Gene Expression by Qrt-PCR
Total RNA was isolated from the constructs using TRIzol and reverse transcribed into cDNA using iScript cDNA synthesis kit (Bio-Rad Laboratory). Real-time quantitative reverse transcription polymerase chain reaction (qRT-PCR) was performed using power SYBR green PCR master mix solution and the ABI Prism 7300 Sequence Detection System (Perkin Elmer/Applied Biosystems, Rotkreuz, Switzerland).
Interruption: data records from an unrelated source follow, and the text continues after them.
(* ===== verification/GCCorrect.v ===== *)
(** Correctness of the collector; the model is GC.v.

    [live] is what the pins of the cut reach: the block of a direct pin, and from
    a recursive one everything a chain of links leads to.  Proved, for every
    schedule of application operations: the mark is exactly [live], it ends, a
    block missing under a written head fails the run, the run deletes no live
    block and none the application touched, it does delete what is neither, and
    what a head's policy pins is there when a run has succeeded. *)
From S2P Require Import Prelude Arith Cid Schema Core Engine Enumerate Store Ledger Policy Reconcile Staging GC.

Section Correct.
Context `{MH : Multihash} `{CB : !DagCbor} `{CC : !CidBytes}.
Context {B : Type} `{BA : !BaseStore B} `{BO : !BaseStoreOk B}.
Context {Sto : Type} `{BS : !Blockstore Sto} {L : Type} `{LR : !Lru CidV (AnyNode * Z) L}.
Context {K : Type} `{PB : !Pebble K} `{PO : !PebbleOk K}.
Local Abbreviation Epochs := (@BlockstoreEpochs MH B).
Local Abbreviation W := (@GCW MH B Sto L K).
Local Abbreviation Key := (MhDigest Digest).

(** ** How the store moves *)

(** An application operation as the server makes them: writes are content
    addressed, nothing is deleted; it writes no key of [Q] and neither reads nor
    writes one of [T]. *)
Definition honest (Q T : Key -> Prop) (x : act) : Prop :=
  match x with
  | AGet c | AHas c | AGetSize c => ~ T (cidHash c)
  | APut c d => addresses c d /\ ~ Q (cidHash c) /\ ~ T (cidHash c)
  | APutMany l => forall c d, (c, d) ∈ l -> addresses c d /\ ~ Q (cidHash c) /\ ~ T (cidHash c)
  | _ => False
  end.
The primers used for qRT-PCR are listed in Table 1. The gene expression values of samples at four weeks were normalized to respective expression values of β-actin, and further normalized to day 0 values for comparison. Relative gene expression is then calculated as fold induction.
Table 1 qRT-PCR Primer Sequences
Statistical Analysis
Material properties of acellular PEGDA hydrogels were analyzed by one-way analysis of variance (ANOVA). For statistical comparison of biochemical assays between four groups, two-way ANOVA was done with Bonferroni post hoc test to identify significant differences between various constructs at respective time points. Both types of analysis were done at a ‘p’ value of 0.05.